Part of the Naxos series of the complete orchestral works of Charles Ives, this album collects the miscellanea of his numerous shorter pieces. Ives was a master of miniatures, marches, short sets, experiments and many songs some merely a minute-and-a-half in duration. The music presented here is a blend of remarkable variety. We can hear ragtime pieces, several engaging dreamy tunes, other experimental ones, a startling original chromatic piece, marches, atonal fugues, arrangements of classical repertoire, plus a set of incomplete works and fragments stitched together. Underpinning them all is a liberal use of well-known American tunes. The CD demonstrates the significant skill Ives had as a composer
Charles Ives embraced ragtime even before it became a craze in the late 1890s. Ragtime is, of course, short for ragged time; where the instruments are not necessarily playing the same time signature. At the turn of the century he produced about a dozen rag sketches. By 1902 and 1904 he pared these down to a favourite few. While the ragtime idiom was frowned upon by Ives’ peers as the stuff of a red-light district, his Four Ragtime Dances are each based on three hymn tunes: in the main sections of each i.e. The “Verse”, Bringing in the Sheaves and O Happy Day; in the closing section i.e. The “Refrain”, I Hear Thy Welcome Voice. O Happy Day is probably best known with its decidedly non-religious lyrics. The sacred and profane joys become one.

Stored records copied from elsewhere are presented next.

(* ===== verification/KeyTable.v ===== *)
(** * Tables keyed by memory: the interface of lib/core/ogs-hash.h

    What the other components rely on: a table maps key bytes to a value and
    to the key pointer it keeps.  The pool and the contexts are verified
    against this interface; HashMap.v shows that ogs-hash.c implements it. *)
From S2P Require Import Prelude.
#[local] Open Scope Z_scope.

(** Key storage: the objects that key pointers point to, as bytes.  A pointer
    that is not in the map is dangling. *)
Abbreviation kptr := positive.
Abbreviation memory := (gmap kptr (list Z)).

Definition OGS_HASH_KEY_STRING : Z := -1.

(** The bytes of a NUL-terminated string. *)
Fixpoint cstring (obj : list Z) : option (list Z) :=
  match obj with
  | [] => None
  | b :: obj => if b =? 0 then Some [] else cons b <$> cstring obj
  end.

(** The key that a pointer and a length denote. *)
Definition resolve (obj : list Z) (klen : Z) : option (list Z) :=
  if klen =? OGS_HASH_KEY_STRING then cstring obj else read_bytes obj klen.
Definition key_bytes (mem : memory) (key : kptr) (klen : Z) : option (list Z) :=
  obj ← mem !! key; resolve obj klen.

(** The documented effect of [ogs_hash_set]: an existing entry keeps its key
    pointer; a NULL value removes the entry. *)
Definition map_set {V} (bs : list Z) (key : kptr) (val : option V)
    (m : gmap (list Z) (kptr * V)) : gmap (list Z) (kptr * V) :=
  partial_alter (λ old, (λ v, (from_option fst key old, v)) <$> val) bs m.

(** Capacity that the 32-bit counters of the table support. *)
Definition table_room {V} (m : gmap (list Z) (kptr * V)) : Prop := Z.of_nat (size m) < 2 ^ 31 - 1.

Class KeyTable (T V : Type) := {
  kt_ok : memory → T → gmap (list Z) (kptr * V) → Prop;
  kt_get : memory → kptr → Z → M T (option V);
  kt_set : memory → kptr → Z → option V → M T unit;
  kt_get_spec mem t m key klen bs :
    kt_ok mem t m → klen ≠ 0 → key_bytes mem key klen = Some bs →
    kt_get mem key klen t = Some (snd <$> m !! bs, t);
  kt_set_spec mem t m key klen bs val :
    kt_ok mem t m → klen ≠ 0 → key_bytes mem key klen = Some bs → table_room m →
    wp (kt_set mem key klen val) (λ _ t', kt_ok mem t' (map_set bs key val m)) t;
  kt_frame mem mem' t m :
    kt_ok mem t m → (∀ bs p v, m !! bs = Some (p, v) → mem' !! p = mem !! p) →
    kt_ok mem' t m }.

Lemma map_set_lookup {V} bs key (val : option V) m :
  snd <$> map_set bs key val m !! bs = val.
Proof. unfold map_set. rewrite lookup_partial_alter_eq. by destruct val. Qed.
Lemma map_set_lookup_ne {V} bs bs' key (val : option V) m :
  bs ≠ bs' → map_set bs key val m !! bs' = m !! bs'.
Proof. intros. unfold map_set. by rewrite lookup_partial_alter_ne. Qed.

Lemma map_set_None {V} (bs : list Z) (key : kptr) (m : gmap (list Z) (kptr * V)) : map_set bs key None m = delete bs m.
Proof. done. Qed.
Lemma table_room_delete {V} (bs : list Z) (key : kptr) (m : gmap (list Z) (kptr * V)) :
  table_room m → table_room (map_set bs key None m).
Proof.
  rewrite map_set_None. unfold table_room. intros Hm. rewrite map_size_delete.
  destruct (m !! bs); [|done]. pose proof (Nat.le_pred_l (size m)). lia.
Qed.

Lemma cstring_read obj bs :
  cstring obj = Some bs → read_bytes obj (Z.of_nat (length bs)) = Some bs.
Proof.
  revert bs. induction obj as [|b obj IH]; intros bs; cbn; [done|].
  destruct (b =? 0); [intros [= <-]; done|].
  destruct (cstring obj) as [bs'|]; intros [= <-].
  specialize (IH _ eq_refl). unfold read_bytes in *.
  destruct ((0 <=? _) && _) eqn:E in IH; [|done]. injection IH as IH.
  rewrite Nat2Z.id in IH.
  replace ((0 <=? _) && _) with true by (symmetry; cbn [length]; lia).
  rewrite Nat2Z.id. cbn. by rewrite IH.
Qed.

Lemma resolve_read obj klen bs :
  resolve obj klen = Some bs → read_bytes obj (Z.of_nat (length bs)) = Some bs.
Proof.
  unfold resolve. destruct (klen =? OGS_HASH_KEY_STRING); [apply cstring_read|].
  intros H. by rewrite (read_bytes_length _ _ _ H).
Qed.
(* ===== verification/HashMap.v ===== *)
(** * The hash table refines a finite map

    [hash_ok mem h ht m]: the table [ht], over the key storage [mem], holds
    the map [m] from key bytes to key pointer and value.  Every operation of
    Hash.v is shown to act on [m] as documented in ogs-hash.h, and the table
    is an instance of the interface [KeyTable]. *)
From S2P Require Import Prelude KeyTable Hash.
#[local] Open Scope Z_scope.

Section refinement.
Context {V : Type} `{EqDecision V}.
#[local] Arguments ogs_hash_next : simpl never.
Implicit Types (e : entry V) (es : list (entry V)) (ht : ogs_hash_t V)
  (m : gmap (list Z) (kptr * V)).

Definition entry_bytes (mem : memory) e : list Z :=
  default [] (obj ← mem !! e_key e; read_bytes obj (e_klen e)).

(** The hash that a table computes, and the pure function behind it. *)
Definition hash_of ht (obj : list Z) (klen : Z) : option (Z * Z) :=
  match hash_func ht with
  | Some func => func obj klen
  | None => hashfunc_default obj klen (ht_seed ht)
  end.
Definition lawful (h : list Z → Z) ht : Prop :=
  ∀ obj klen, hash_of ht obj klen = (λ bs, (h bs, Z.of_nat (length bs))) <$> resolve obj klen.

Definition good_entry (mem : memory) (h : list Z → Z) e : Prop :=
  ∃ obj bs, mem !! e_key e = Some obj ∧ read_bytes obj (e_klen e) = Some bs ∧ e_hash e = h bs.

Definition binding (mem : memory) e : list Z * (kptr * V) :=
  (entry_bytes mem e, (e_key e, e_val e)).

(** The entries [es], in any order, are the map [m]. *)
Record content (mem : memory) (h : list Z → Z) es m : Prop := {
  c_good : Forall (good_entry mem h) es;
  c_nodup : NoDup (entry_bytes mem <$> es);
  c_map : m = list_to_map (binding mem <$> es) }.

(** [slack] is 1 between the insertion of an entry and the expansion. *)
Record hash_inv (mem : memory) (h : list Z → Z) (slack : Z) ht m : Prop := {
  ho_len : Z.of_nat (length (array ht)) = ht_max ht + 1;
  ho_max : ∃ k, 0 ≤ k ≤ 31 ∧ ht_max ht = 2 ^ k - 1;
  ho_at : ∀ i b e, array ht !! i = Some b → e ∈ b → i = Z.to_nat (Z.land (e_hash e) (ht_max ht));
  ho_content : content mem h (concat (array ht)) m;
  ho_count : ht_count ht = Z.of_nat (length (concat (array ht)));
  ho_load : ht_count ht ≤ ht_max ht + slack;
  ho_lawful : lawful h ht }.
Definition hash_ok (mem : memory) (h : list Z → Z) ht m : Prop := hash_inv mem h 0 ht m.

Lemma default_lawful ht : hash_func ht = None → lawful (λ bs, hash_bytes bs (ht_seed ht)) ht.
Proof.
  intros Hf obj klen. unfold hash_of, hashfunc_default, resolve. rewrite Hf.
  destruct (klen =? OGS_HASH_KEY_STRING); [by destruct (cstring obj)|].
  destruct (read_bytes obj klen) eqn:E; [|done]. cbn. by rewrite (read_bytes_length _ _ _ E).
Qed.

(** ** The content as a multiset of entries *)

Lemma keys_binding mem es : (binding mem <$> es).*1 = entry_bytes mem <$> es.
Proof. rewrite <- list_fmap_compose. by apply list_fmap_ext. Qed.

#[export] Instance content_proper mem h :
  Proper ((≡ₚ) ==> (=) ==> iff) (content mem h).
Proof.
  assert (∀ es es' m, es ≡ₚ es' → content mem h es m → content mem h es' m) as Hp.
  { intros es es' m HP [Hg Hn Hm]. split.
    - by rewrite <- HP.
    - by rewrite <- HP.
    - rewrite Hm. apply list_to_map_proper; [by rewrite keys_binding|by rewrite HP]. }
  intros es es' HP m m' <-. split; apply Hp; by rewrite ?HP.
Qed.

Lemma content_insert mem h es m e :
  content mem h es m → good_entry mem h e → m !! entry_bytes mem e = None →
  content mem h (e :: es) (<[entry_bytes mem e := (e_key e, e_val e)]> m).
Proof.
  intros [Hg Hn ->] He Hm. split; [by constructor| |done].
  cbn. constructor; [|done]. rewrite <- keys_binding. by apply not_elem_of_list_to_map.
Qed.

Lemma content_delete mem h es m e :
  content mem h (e :: es) m → content mem h es (delete (entry_bytes mem e) m).
Proof.
  intros [Hg Hn ->]. inversion Hg; subst. cbn in Hn. apply NoDup_cons in Hn as [Hn1 Hn2].
  split; [done|done|]. cbn. apply delete_insert_id.
  apply not_elem_of_list_to_map. by rewrite keys_binding.
Qed.

Lemma content_lookup_elem mem h es m e :
  content mem h es m → e ∈ es → m !! entry_bytes mem e = Some (e_key e, e_val e).
Proof.
  intros [Hg Hn ->] He. apply elem_of_list_to_map_1; [by rewrite keys_binding|].
  apply list_elem_of_fmap. by exists e.
Qed.

Lemma content_lookup_none mem h es m bs :
  content mem h es m → (∀ e, e ∈ es → entry_bytes mem e ≠ bs) → m !! bs = None.
Proof.
  intros [Hg Hn ->] He. apply not_elem_of_list_to_map. rewrite keys_binding.
  intros (e & -> & Hin)%list_elem_of_fmap. by apply (He e).
Qed.

Lemma content_size mem h es m : content mem h es m → size m = length es.
Proof.
  intros [Hg Hn ->]. rewrite map_size_list_to_map by (by rewrite keys_binding).
  by rewrite length_fmap.
Qed.

(** Writing the value of an entry. *)
Lemma content_set_val mem h es m e v :
  content mem h (e :: es) m →
  content mem h (Entry (e_hash e) (e_key e) (e_klen e) v :: es)
    (<[entry_bytes mem e := (e_key e, v)]> m).
Proof.
  intros Hc. assert (Hg : good_entry mem h e) by (by destruct Hc as [Hg _ _]; inversion Hg).
  pose proof (content_insert _ _ _ _ (Entry (e_hash e) (e_key e) (e_klen e) v)
    (content_delete _ _ _ _ _ Hc) Hg) as Hi. cbn in Hi.
  change (entry_bytes mem (Entry _ _ _ v)) with (entry_bytes mem e) in Hi.
  rewrite insert_delete_eq in Hi. apply Hi, lookup_delete_eq.
Qed.

(** ** Buckets *)

Definition rest (arr : list (list (entry V))) (i : nat) : list (entry V) :=
  concat (take i arr) ++ concat (drop (S i) arr).

Lemma concat_at arr i b : arr !! i = Some b → concat arr ≡ₚ b ++ rest arr i.
Proof.
  intros Hi. rewrite <- (take_drop_middle _ _ _ Hi) at 1. unfold rest.
  rewrite concat_app. cbn. solve_Permutation.
Qed.

Lemma concat_insert arr i b b' :
  arr !! i = Some b → concat (<[i := b']> arr) ≡ₚ b' ++ rest arr i.
Proof.
  intros Hi. rewrite insert_take_drop by (by eapply lookup_lt_Some). unfold rest.
  rewrite concat_app. cbn. solve_Permutation.
Qed.

Lemma elem_of_concat (arr : list (list (entry V))) e :
  e ∈ concat arr ↔ ∃ i b, arr !! i = Some b ∧ e ∈ b.
Proof.
  split.
  - induction arr as [|b arr IH]; cbn; [by intros ?%elem_of_nil|].
    intros [He|He]%elem_of_app; [by exists O, b|].
    destruct (IH He) as (i & b' & Hi & Hb'). by exists (S i), b'.
  - intros (i & b & Hi & He). rewrite (concat_at _ _ _ Hi). apply elem_of_app. by left.
Qed.

(** Updating bucket [i] keeps every entry in its bucket. *)
Lemma insert_at (arr : list (list (entry V))) max i b' :
  (∀ j b e, arr !! j = Some b → e ∈ b → j = Z.to_nat (Z.land (e_hash e) max)) →
  (∀ e, e ∈ b' → i = Z.to_nat (Z.land (e_hash e) max)) →
  ∀ j b e, <[i := b']> arr !! j = Some b → e ∈ b → j = Z.to_nat (Z.land (e_hash e) max).
Proof.
  intros Ha Hb j b e [(-> & <- & _)|[Hne Hj]]%list_lookup_insert_Some He; eauto.
Qed.

Lemma bucket_range hash k :
  0 ≤ k → 0 ≤ Z.land hash (2 ^ k - 1) < 2 ^ k.
Proof.
  intros Hk. rewrite <- (Z.sub_1_r (2 ^ k)) || idtac. replace (2 ^ k - 1) with (Z.ones k).
  - rewrite Z.land_ones by done. apply Z.mod_pos_bound. apply Z.pow_pos_nonneg; lia.
  - rewrite Z.ones_equiv. lia.
Qed.

Lemma bucket_exists mem h ht m hash :
  hash_ok mem h ht m → is_Some (array ht !! Z.to_nat (Z.land hash (ht_max ht))).
Proof.
  intros []. apply lookup_lt_is_Some_2. destruct ho_max0 as (k & Hk & E).
  pose proof (bucket_range hash k ltac:(lia)). rewrite E in *. lia.
Qed.

(** ** The scan of a chain *)

Lemma scan_ok mem h key klen obj bs chain :
  Forall (good_entry mem h) chain →
  mem !! key = Some obj → read_bytes obj klen = Some bs →
  ∃ p, scan mem key (h bs) klen chain = Some p ∧ (p ≤ length chain)%nat ∧
    (∀ e, chain !! p = Some e → entry_bytes mem e = bs) ∧
    (p = length chain → ∀ e, e ∈ chain → entry_bytes mem e ≠ bs).
Proof.
  intros Hg Hk Hr. induction Hg as [|e chain He Hg IH]; cbn.
  { exists O. split_and!; try done. intros _ e He. by apply elem_of_nil in He. }
  destruct IH as (p & Hs & Hp & H1 & H2).
  assert (Hskip : entry_bytes mem e ≠ bs →
    ∃ q, S <$> scan mem key (h bs) klen chain = Some q ∧ (q ≤ S (length chain))%nat ∧
    (∀ e0, (e :: chain) !! q = Some e0 → entry_bytes mem e0 = bs) ∧
    (q = S (length chain) → ∀ e0, e0 ∈ e :: chain → entry_bytes mem e0 ≠ bs)).
  { intros Hne. exists (S p). rewrite Hs. split_and!; [done|lia|done|].
    intros ? e0 [->|]%elem_of_cons; [done|]. apply H2; [lia|done]. }
  destruct He as (obj' & bs' & Ho & Hr' & Hh).
  assert (Hb : entry_bytes mem e = bs') by (unfold entry_bytes; rewrite Ho; cbn; by rewrite Hr').
  destruct (e_hash e =? h bs) eqn:E1; [destruct (e_klen e =? klen) eqn:E2|]; cbn.
  - unfold memcmp_eq. rewrite Ho, Hk. cbn. replace klen with (e_klen e) by lia.
    rewrite Hr'. replace (e_klen e) with klen by lia. rewrite Hr. cbn.
    case_bool_decide as Heq; [|apply Hskip; congruence].
    exists O. split_and!; try done; [lia|]. intros e0 [= <-]. congruence.
  - apply Hskip. rewrite Hb. intros ->. apply read_bytes_length in Hr, Hr'. lia.
  - apply Hskip. rewrite Hb. intros ->. lia.
Qed.
(* ===== verification/Pool.v ===== *)
(** * Object pools: lib/core/ogs-pool.h

    The macros that hand out the contexts of a network function from a fixed
    array: the ring of free nodes, the table of node indices, and the table
    from node ids to nodes, which is verified against the interface
    [KeyTable]. *)
From S2P Require Import Prelude KeyTable.

Definition OGS_INVALID_POOL_ID : Z := 0.
Definition OGS_MIN_POOL_ID : Z := 1.
Definition OGS_MAX_POOL_ID : Z := 0x7fffffff.

(** OGS_NEXT_ID of lib/proto/types.h. *)
Definition OGS_NEXT_ID (id min max : Z) : Z := if (id =? max)%Z then min else (id + 1)%Z.

(** An ogs_pool_id_t in memory (little endian). *)
Definition id_bytes (id : Z) : list Z :=
  [id mod 256; id / 256 mod 256; id / 65536 mod 256; id / 16777216 mod 256]%Z.

(** Addresses of the id that a caller passes, and of the id of a node. *)
Definition arg_ptr : kptr := 1.
Definition id_ptr (n : nat) : kptr := Pos.of_succ_nat (S n).

(** ** Pools of ids: arrays of ogs_pool_id_t *)

(** The loop [array[i] = i+1]. *)
Definition ogs_pool_sequence_id_generate (size : nat) : list Z :=
  (λ i, Z.of_nat i + 1)%Z <$> seq 0 size.

(** The exchange of [array[i]] and [array[j]]. *)
Definition swap (a : list Z) (i j : nat) : option (list Z) :=
  x ← a !! i; y ← a !! j; Some (<[j := x]> (<[i := y]> a)).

Rag No.1 involves a piano melody interspersed with louder brass and percussion, in a stop/start tune – strings are used in the refrain to calm it all down. Rag No. 2 follows a similar pattern but perhaps is not as frantic as the first; there is a lovely melody in the refrain. No. 3 includes a bell and again there is a play-off between piano and the louder, bolder instruments until the closing refrain. At the close of rag No. 4 one hears the piling up of two dominant chords (E and F) followed by a cadence in B flat. The piano drops in a delayed A chord which then disappears into the sustaining B flat chord in the strings.
The Fugue in Four Keys on The Shining Shore is an example of the kind of experimentation that annoyed Ives’s music professor at Yale in the late 1890s. His teacher was Horatio Parker, a German-trained American who was distant, demanding, and conservative. Nevertheless Ives’s Fugue in Four Keys creates a rather beautiful harmonic haze for his setting of the hymn tune The Shining Shore including a bit of the Azmon hymn tune as well. The result is wistful, nostalgic piece featuring a repeated brass refrain which works well.
Ives created several versions of the music in the short piece the Pond. The version on this CD uses flute, flugelhorn, harps, piano, and strings. It has a lovely dreamy feeling and is over far too soon. Ives later reduced this music for the song Remembrance as a memorial for the 1894 loss of his father, George Edward Ives. Shortly after he began at Yale University, came the greatest blow of Charles Ives’s life: his father died suddenly of a stroke. George was most instrumental in developing Charles’ love and bent for music. He never came to terms with it; he spoke of his father often until to the end of his life, and seemed to feel that he was writing George Ives’ music. Despite lingering depression over his loss, Ives had a spectacularly successful career at Yale in every way but academically. His average in musical courses was a respectable B, in everything else D+. He spent his four years enjoying himself in various clubs, playing intramural sports, frequenting vaudeville theatres and sitting in for the pianists, playing ragtime and his own pieces at parties, as well as composing light pieces for band, glee clubs and church services, assigned works for his classes, and experiments.
The Rainbow comes in a number of colours (orchestrations, if you will). The version on the album uses flute, English horn, harp, organ, and strings. It’s a lovely gentle melody.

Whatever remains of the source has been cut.